Unacceptable CD Players:
Students may not use CD Players that:
Require an electrical outlet
Accept more than one CD
Have duplication or recording capabilities (from the SAT® Program Associate Supervisor’s Manual, 2006-2007)
Vietnam: The French lost control of Vietnam after the battle of Dien Bien Phu. It was in 1954.
While My Guitar Gently Weeps: How cool is the string quartet in George Martin’s remastered version for the Cirque du Soleil production, Love? How sweet is George Harrison’s thin voice on the demo tape.
“Cette fois, c’est la Femme que j’ai vue dans la Ville, et à qui j’ai parlé et qui me parle.” Rimbaud. (“This time I found and spoke to the woman in the city.”) I don’t know what this means. It often happens with me and Rimbaud.
Zorro: In the early 1960s my aunt took me to a department store to see Guy Williams dressed as Zorro. There was an entire set, Spanish-style adobe building, cactus, rough-hewn fence. I spoke to him for about three minutes. On another floor, children were lining up to see Santa. The last time that the actor who played Sgt. Garcia was seen on television was in October, 1967. He appeared on an episode of Mannix.

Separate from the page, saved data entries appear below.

(** A press on a canvas zoomed out to 0.5% stores that estimate as the
    initial scale, the last scale and the cache entry of the document. *)
Lemma start_drag_stores_unclamped :
  let h := Sample.krita (Py.Float 0.005) (Py.Int 72) [] "a.kra" "/a.kra" in
  let self := Sample.dragging h 100 in
  reachable Libm.pow2 self ∧
  initial_zoom_scale self = 0.005%float ∧
  last_set_zoom_scale self = Some 0.005%float ∧
  document_zoom_cache self !! "/a.kra" = Some 0.005%float ∧
  in_range 0.005 = false.
Proof.
  intros h self. split; [apply sample_drag_reachable|].
  vm_compute. repeat split.
Qed.

Lemma zero_displacement_keeps_scale_witness :
  let h := Sample.krita (Py.Float 4.1667) (Py.Int 300) [] "a.kra" "/a.kra" in
  let self := Sample.dragging h 100 in
  drag_to_zoom Libm.pow2 (initial_zoom_scale self) (zoom_sensitivity self) 0
  = Returns (initial_zoom_scale self).
Proof.
  intros h self.
  apply (zero_displacement_keeps_scale Libm.pow2 self (initial_zoom_scale self)).
  - vm_compute. reflexivity.
  - apply (reach_event Libm.pow2 h (Sample.press 100)), reach_activate, reach_init.
  - vm_compute. reflexivity.
Defined.

(** From the initial scale 0.005, which a press on a canvas zoomed out to
    0.5% leaves behind, a move back to the press position sets the scale
    0.01; from an initial scale of 500 the mapping gives 256. *)
Lemma zero_displacement_clamps :
  let h := Sample.krita (Py.Float 0.005) (Py.Int 72) [] "a.kra" "/a.kra" in
  let self := Sample.dragging h 100 in
  initial_zoom_scale self = 0.005%float ∧
  drag_to_zoom Libm.pow2 (initial_zoom_scale self) (zoom_sensitivity self) 0
  = Returns 0.01%float ∧
  (0.01 =? 0.005)%float = false ∧
  last_set_zoom_scale (eventFilter Libm.pow2 h (Sample.move 100) self).2
  = Some 0.01%float ∧
  drag_to_zoom Libm.pow2 500 150 0 = Returns 256%float ∧
  (256 =? 500)%float = false.
Proof.
  vm_compute. repeat split.
Qed.

Lemma key_release_goes_idle_witness :
  let h := Sample.krita (Py.Float 4.1667) (Py.Int 300) [] "a.kra" "/a.kra" in
  let after := eventFilter Libm.pow2 h (KeyRelease false) (Sample.dragging h 100) in
  after.1 = Returns false ∧
  idle after.2 ∧
  deliver_all Libm.pow2 [(h, Sample.move 250); (h, Sample.press 10)] after.2
  = ([Returns false; Returns false], after.2).
Proof.
  intros h after.
  destruct (key_release_goes_idle Libm.pow2 h (Sample.dragging h 100))
    as (Passed & Idle & Later).
  - vm_compute. reflexivity.
  - split; [exact Passed|]. split; [exact Idle|].
    exact (Later [(h, Sample.move 250); (h, Sample.press 10)]).
Defined.


Lemma raw_unavailable_priority_witness :
  let h := Sample.no_canvas [Sample.label "zoomLabel" "66.7%"] "a.kra" "/a.kra" in
  let self := Sample.dragging
                (Sample.krita (Py.Float 2) (Py.Int 72) [] "a.kra" "/a.kra") 100 in
  _get_current_zoom_scale h self (Some 1%N) = Returns 2%float ∧
  _get_current_zoom_scale h __init__ (Some 1%N) = Returns (66.7 / 100)%float ∧
  _get_current_zoom_scale (Sample.no_canvas [] "a.kra" "/a.kra") __init__ (Some 1%N)
  = Returns 1%float.
Proof.
  intros h self. split; [|split].
  - apply (proj1 (raw_unavailable_priority h self (Some 1%N) eq_refl)).
    vm_compute. reflexivity.
  - apply (proj1 (proj2 (raw_unavailable_priority h __init__ (Some 1%N) eq_refl)));
      vm_compute; reflexivity.
  - apply (proj2 (proj2 (raw_unavailable_priority
                           (Sample.no_canvas [] "a.kra" "/a.kra") __init__
                           (Some 1%N) eq_refl)));
      vm_compute; reflexivity.
Defined.
(** * zoom_summary_to_agenda: a shallow embedding and its properties

    The script reads a Zoom AI meeting summary, splits it into three
    labelled sections, parses each section into records and renders a
    Markdown meeting-log section.  This file embeds the functions of
    [zoom_summary_to_agenda.py] as Rocq functions and proves the properties
    stated about them.

    Conventions.
    - A Python [str] is a sequence of Unicode code points: [str := list N].
      ASCII literals are written with [lit]; the em dash of the renderer is
      the code point 8212.
    - A Python function that may raise returns a [result]; the exceptions
      the script can meet are the constructors of [exn].
    - A [dict] with string keys is a [gmap str _].
    - [str.lower] (the Unicode lowercase mapping) is a parameter [lower] of
      the section splitter; the concrete [ascii_lower] agrees with it on
      ASCII text and is used in the worked examples. *)

From Stdlib Require Import NArith List String Ascii Bool.
From stdpp Require Import base option list gmap fin_maps.

Local Open Scope N_scope.

(** ** Strings *)

Abbreviation char := N (only parsing).
Abbreviation str := (list N) (only parsing).

(** An ASCII literal as a sequence of code points. *)
Definition lit (s : string) : str :=
  List.map N_of_ascii (list_ascii_of_string s).

(** Python truthiness of a string: non-empty. *)
Definition truthy (s : str) : bool :=
  match s with [] => false | _ :: _ => true end.

(** [a or b] on strings. *)
Definition str_or (a b : str) : str := if truthy a then a else b.

(** The characters [str.strip()] removes and the regex class [\s] matches
    (on [str] patterns both are [Py_UNICODE_ISSPACE]). *)
Definition is_space (c : char) : bool :=
  ((9 <=? c) && (c <=? 13)) || ((28 <=? c) && (c <=? 32))
  || (c =? 133) || (c =? 160) || (c =? 5760)
  || ((8192 <=? c) && (c <=? 8202))
  || (c =? 8232) || (c =? 8233) || (c =? 8239) || (c =? 8287) || (c =? 12288).

(** The regex class [[.!?]]. *)
Definition is_terminal (c : char) : bool :=
  (c =? 46) || (c =? 33) || (c =? 63).

Fixpoint lstrip (s : str) : str :=
  match s with
  | [] => []
  | c :: r => if is_space c then lstrip r else s
  end.

Fixpoint rstrip (s : str) : str :=
  match s with
  | [] => []
  | c :: r =>
      match rstrip r with
      | [] => if is_space c then [] else [c]
      | r' => c :: r'
      end
  end.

4 thoughts on “Work in Progress”
I have always wanted to see the Cirque du Soleil “Love”…well, I always seek any C.d.S show actually…but I grew up listening to the Beatles because of my parents’ music choices so I cannot wait for an opportunity to see the show.
Ii saw the premiere on television with the two remaining Beatles and the widows of the others in attendance. It was quite good. George Martin (their old producer) played around with the music, layering songs within other songs. And of course the acrobatic/ballet was stunning.
John, I used to say that my friend Chard, who earned his Ph.D. in physics from Penn, was the smartest person I know, but you are comin’ in a close second, pal…well done, old chap!
I was at a wedding last Sunday and the best man made this toast: I’ve known [the groom] since seventh grade and he was always the smartest person I knew. Then he introduced me to his fiance and now he’s the second smartest person I know. How nice is that.